▶ [The task]
From the line with "Definition HRESULT_of (code" to the line with "Some c => c", retype every line exactly, including those two, and leave out the rest of the data below.

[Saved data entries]
++++++
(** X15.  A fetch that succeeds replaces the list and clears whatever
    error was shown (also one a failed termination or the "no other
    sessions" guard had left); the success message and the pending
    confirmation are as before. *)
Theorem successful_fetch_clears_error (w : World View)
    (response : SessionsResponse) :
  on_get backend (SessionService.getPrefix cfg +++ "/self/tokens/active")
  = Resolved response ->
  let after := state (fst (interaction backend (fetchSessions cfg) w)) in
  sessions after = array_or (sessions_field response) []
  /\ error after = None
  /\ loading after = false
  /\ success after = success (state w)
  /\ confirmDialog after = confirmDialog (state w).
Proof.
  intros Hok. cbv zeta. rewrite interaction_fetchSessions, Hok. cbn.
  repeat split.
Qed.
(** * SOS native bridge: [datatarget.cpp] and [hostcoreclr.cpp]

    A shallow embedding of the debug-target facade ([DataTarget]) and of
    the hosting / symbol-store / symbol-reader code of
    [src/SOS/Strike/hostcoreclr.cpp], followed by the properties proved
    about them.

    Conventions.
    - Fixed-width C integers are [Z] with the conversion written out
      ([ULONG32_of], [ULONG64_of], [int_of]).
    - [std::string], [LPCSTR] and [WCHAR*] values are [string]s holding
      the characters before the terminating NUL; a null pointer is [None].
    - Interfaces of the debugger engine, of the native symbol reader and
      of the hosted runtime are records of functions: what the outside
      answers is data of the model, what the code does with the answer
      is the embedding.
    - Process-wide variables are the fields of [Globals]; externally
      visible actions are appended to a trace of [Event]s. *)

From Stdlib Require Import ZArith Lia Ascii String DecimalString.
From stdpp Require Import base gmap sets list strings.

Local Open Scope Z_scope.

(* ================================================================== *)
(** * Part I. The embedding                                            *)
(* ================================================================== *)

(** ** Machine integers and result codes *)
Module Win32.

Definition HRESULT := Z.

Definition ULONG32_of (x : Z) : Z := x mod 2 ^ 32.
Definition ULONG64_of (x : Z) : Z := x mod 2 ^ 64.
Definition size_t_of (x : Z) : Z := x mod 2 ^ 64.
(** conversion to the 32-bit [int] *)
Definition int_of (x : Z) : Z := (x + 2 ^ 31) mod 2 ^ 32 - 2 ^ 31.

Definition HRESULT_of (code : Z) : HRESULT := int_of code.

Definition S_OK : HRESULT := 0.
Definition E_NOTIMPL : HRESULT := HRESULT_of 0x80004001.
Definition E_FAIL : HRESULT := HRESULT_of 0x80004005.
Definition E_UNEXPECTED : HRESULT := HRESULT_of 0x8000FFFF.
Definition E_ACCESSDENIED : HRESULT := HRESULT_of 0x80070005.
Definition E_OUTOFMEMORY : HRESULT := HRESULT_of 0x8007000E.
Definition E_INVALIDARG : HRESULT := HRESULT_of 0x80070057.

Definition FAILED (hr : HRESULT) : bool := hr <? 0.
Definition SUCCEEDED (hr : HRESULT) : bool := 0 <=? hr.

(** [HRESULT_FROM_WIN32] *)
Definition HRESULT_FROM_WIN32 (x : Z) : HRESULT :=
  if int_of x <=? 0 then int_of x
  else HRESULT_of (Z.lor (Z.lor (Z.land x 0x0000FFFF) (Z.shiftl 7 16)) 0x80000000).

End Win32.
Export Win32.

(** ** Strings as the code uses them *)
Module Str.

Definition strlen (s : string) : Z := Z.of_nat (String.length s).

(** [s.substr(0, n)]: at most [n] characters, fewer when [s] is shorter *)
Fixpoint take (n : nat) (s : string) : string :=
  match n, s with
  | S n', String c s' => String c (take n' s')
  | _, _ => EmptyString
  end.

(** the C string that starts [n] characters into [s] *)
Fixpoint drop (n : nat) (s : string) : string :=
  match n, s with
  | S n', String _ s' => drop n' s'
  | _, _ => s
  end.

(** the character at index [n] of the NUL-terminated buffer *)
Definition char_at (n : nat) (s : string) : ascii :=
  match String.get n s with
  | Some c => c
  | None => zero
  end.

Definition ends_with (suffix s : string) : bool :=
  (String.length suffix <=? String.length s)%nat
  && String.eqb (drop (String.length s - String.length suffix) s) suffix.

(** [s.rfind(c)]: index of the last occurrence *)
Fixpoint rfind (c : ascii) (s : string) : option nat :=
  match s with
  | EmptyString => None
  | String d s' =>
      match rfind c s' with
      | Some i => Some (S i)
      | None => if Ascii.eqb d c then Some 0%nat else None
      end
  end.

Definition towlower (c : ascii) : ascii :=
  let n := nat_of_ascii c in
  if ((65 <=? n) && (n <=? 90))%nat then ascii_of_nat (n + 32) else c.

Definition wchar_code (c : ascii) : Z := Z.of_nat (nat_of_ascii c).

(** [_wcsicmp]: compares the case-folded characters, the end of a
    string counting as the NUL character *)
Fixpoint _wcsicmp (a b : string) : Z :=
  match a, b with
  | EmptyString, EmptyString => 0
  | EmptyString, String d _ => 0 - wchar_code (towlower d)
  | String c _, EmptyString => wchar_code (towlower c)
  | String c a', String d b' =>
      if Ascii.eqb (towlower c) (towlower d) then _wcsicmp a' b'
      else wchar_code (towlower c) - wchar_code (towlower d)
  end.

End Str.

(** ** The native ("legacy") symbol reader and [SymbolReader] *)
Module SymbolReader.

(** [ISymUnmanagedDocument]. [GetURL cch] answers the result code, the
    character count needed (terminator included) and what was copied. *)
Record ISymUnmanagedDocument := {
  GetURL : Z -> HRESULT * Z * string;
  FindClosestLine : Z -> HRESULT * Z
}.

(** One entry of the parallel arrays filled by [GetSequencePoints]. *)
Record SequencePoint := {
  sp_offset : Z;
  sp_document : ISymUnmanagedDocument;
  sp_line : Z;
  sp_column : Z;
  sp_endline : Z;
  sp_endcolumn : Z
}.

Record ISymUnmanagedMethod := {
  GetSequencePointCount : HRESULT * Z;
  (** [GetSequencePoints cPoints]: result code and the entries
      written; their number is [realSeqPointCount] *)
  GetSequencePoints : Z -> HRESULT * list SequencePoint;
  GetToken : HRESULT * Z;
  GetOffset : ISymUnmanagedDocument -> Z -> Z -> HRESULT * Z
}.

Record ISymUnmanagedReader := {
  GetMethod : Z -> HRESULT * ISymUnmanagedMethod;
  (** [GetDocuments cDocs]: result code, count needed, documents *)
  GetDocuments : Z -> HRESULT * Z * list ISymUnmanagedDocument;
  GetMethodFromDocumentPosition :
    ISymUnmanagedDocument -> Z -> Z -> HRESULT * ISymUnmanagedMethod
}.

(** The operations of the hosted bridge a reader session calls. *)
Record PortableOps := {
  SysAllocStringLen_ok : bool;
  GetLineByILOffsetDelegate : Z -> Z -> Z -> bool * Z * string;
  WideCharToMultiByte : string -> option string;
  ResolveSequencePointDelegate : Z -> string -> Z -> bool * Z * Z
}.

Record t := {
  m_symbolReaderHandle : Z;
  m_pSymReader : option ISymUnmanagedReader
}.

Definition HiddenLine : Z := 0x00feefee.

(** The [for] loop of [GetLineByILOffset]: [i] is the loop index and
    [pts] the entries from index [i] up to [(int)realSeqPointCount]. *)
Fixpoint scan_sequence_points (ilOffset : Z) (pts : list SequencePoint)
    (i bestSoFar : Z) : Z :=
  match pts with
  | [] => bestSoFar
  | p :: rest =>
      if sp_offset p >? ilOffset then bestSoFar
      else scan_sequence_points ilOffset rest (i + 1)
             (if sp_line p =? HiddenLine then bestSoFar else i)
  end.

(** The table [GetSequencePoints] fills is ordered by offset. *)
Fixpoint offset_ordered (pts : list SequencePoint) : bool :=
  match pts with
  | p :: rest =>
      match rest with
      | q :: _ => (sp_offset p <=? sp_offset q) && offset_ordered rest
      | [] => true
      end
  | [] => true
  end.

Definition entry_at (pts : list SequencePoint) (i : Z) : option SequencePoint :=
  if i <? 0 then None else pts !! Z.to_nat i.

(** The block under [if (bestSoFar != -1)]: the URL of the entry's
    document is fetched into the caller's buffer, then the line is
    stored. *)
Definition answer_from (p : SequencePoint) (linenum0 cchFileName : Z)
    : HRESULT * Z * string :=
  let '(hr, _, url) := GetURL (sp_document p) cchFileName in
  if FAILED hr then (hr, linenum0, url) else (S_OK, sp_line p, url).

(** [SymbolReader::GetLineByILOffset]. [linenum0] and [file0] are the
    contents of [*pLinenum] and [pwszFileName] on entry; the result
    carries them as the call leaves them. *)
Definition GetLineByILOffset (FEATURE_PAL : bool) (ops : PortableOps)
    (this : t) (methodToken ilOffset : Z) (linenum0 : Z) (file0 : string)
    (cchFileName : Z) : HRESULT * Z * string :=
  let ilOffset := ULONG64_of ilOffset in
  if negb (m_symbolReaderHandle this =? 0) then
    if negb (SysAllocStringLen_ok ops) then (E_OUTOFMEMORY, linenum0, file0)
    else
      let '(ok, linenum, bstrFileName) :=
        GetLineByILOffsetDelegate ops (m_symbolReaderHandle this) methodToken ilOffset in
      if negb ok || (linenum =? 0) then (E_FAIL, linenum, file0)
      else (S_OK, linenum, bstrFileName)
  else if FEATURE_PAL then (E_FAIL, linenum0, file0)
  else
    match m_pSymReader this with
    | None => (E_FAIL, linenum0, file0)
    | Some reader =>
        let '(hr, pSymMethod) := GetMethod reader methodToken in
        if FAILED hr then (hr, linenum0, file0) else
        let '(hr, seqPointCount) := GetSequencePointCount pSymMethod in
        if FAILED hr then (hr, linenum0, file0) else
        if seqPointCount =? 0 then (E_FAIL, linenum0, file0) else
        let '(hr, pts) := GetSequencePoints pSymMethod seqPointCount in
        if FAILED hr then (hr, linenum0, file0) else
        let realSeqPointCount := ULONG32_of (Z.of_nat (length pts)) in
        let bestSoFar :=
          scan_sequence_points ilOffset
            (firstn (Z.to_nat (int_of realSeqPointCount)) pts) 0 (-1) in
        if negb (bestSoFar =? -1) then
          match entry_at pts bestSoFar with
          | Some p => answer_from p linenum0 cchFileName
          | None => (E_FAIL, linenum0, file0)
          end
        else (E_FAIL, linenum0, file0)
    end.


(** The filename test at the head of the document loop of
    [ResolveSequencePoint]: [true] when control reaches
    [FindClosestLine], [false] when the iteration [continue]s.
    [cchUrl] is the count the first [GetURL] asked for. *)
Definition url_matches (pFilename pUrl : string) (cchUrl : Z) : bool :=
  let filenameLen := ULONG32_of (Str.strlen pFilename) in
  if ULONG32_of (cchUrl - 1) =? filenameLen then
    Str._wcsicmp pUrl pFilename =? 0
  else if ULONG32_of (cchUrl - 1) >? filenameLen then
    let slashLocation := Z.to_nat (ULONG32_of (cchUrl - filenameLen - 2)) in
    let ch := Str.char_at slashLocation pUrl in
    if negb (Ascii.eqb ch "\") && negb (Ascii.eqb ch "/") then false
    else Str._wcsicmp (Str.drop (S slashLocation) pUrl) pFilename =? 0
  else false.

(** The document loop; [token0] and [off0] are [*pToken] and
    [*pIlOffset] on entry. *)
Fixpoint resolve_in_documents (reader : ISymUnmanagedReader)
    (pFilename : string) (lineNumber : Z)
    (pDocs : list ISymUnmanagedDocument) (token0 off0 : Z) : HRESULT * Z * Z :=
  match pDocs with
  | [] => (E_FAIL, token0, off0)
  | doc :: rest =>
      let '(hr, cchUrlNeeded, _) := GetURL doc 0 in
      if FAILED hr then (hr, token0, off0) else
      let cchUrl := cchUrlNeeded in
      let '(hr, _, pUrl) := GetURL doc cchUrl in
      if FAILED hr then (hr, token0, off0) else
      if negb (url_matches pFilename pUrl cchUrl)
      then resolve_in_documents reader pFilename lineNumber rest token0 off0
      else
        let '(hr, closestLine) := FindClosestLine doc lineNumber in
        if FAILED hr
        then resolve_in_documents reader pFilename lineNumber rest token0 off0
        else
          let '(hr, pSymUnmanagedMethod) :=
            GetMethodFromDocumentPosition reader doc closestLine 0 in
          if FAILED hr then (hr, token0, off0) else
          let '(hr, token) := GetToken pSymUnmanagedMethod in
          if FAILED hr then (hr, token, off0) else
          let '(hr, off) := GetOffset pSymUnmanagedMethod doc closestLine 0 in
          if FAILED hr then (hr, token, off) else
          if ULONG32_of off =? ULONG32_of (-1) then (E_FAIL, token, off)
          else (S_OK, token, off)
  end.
++++++
▶ [Response to this task]
Definition HRESULT_of (code : Z) : HRESULT := int_of code.

Definition S_OK : HRESULT := 0.
Definition E_NOTIMPL : HRESULT := HRESULT_of 0x80004001.
Definition E_FAIL : HRESULT := HRESULT_of 0x80004005.
Definition E_UNEXPECTED : HRESULT := HRESULT_of 0x8000FFFF.
Definition E_ACCESSDENIED : HRESULT := HRESULT_of 0x80070005.
Definition E_OUTOFMEMORY : HRESULT := HRESULT_of 0x8007000E.
Definition E_INVALIDARG : HRESULT := HRESULT_of 0x80070057.

Definition FAILED (hr : HRESULT) : bool := hr <? 0.
Definition SUCCEEDED (hr : HRESULT) : bool := 0 <=? hr.

(** [HRESULT_FROM_WIN32] *)
Definition HRESULT_FROM_WIN32 (x : Z) : HRESULT :=
  if int_of x <=? 0 then int_of x
  else HRESULT_of (Z.lor (Z.lor (Z.land x 0x0000FFFF) (Z.shiftl 7 16)) 0x80000000).

End Win32.
Export Win32.

(** ** Strings as the code uses them *)
Module Str.

Definition strlen (s : string) : Z := Z.of_nat (String.length s).

(** [s.substr(0, n)]: at most [n] characters, fewer when [s] is shorter *)
Fixpoint take (n : nat) (s : string) : string :=
  match n, s with
  | S n', String c s' => String c (take n' s')
  | _, _ => EmptyString
  end.

(** the C string that starts [n] characters into [s] *)
Fixpoint drop (n : nat) (s : string) : string :=
  match n, s with
  | S n', String _ s' => drop n' s'
  | _, _ => s
  end.

(** the character at index [n] of the NUL-terminated buffer *)
Definition char_at (n : nat) (s : string) : ascii :=
  match String.get n s with
  | Some c => c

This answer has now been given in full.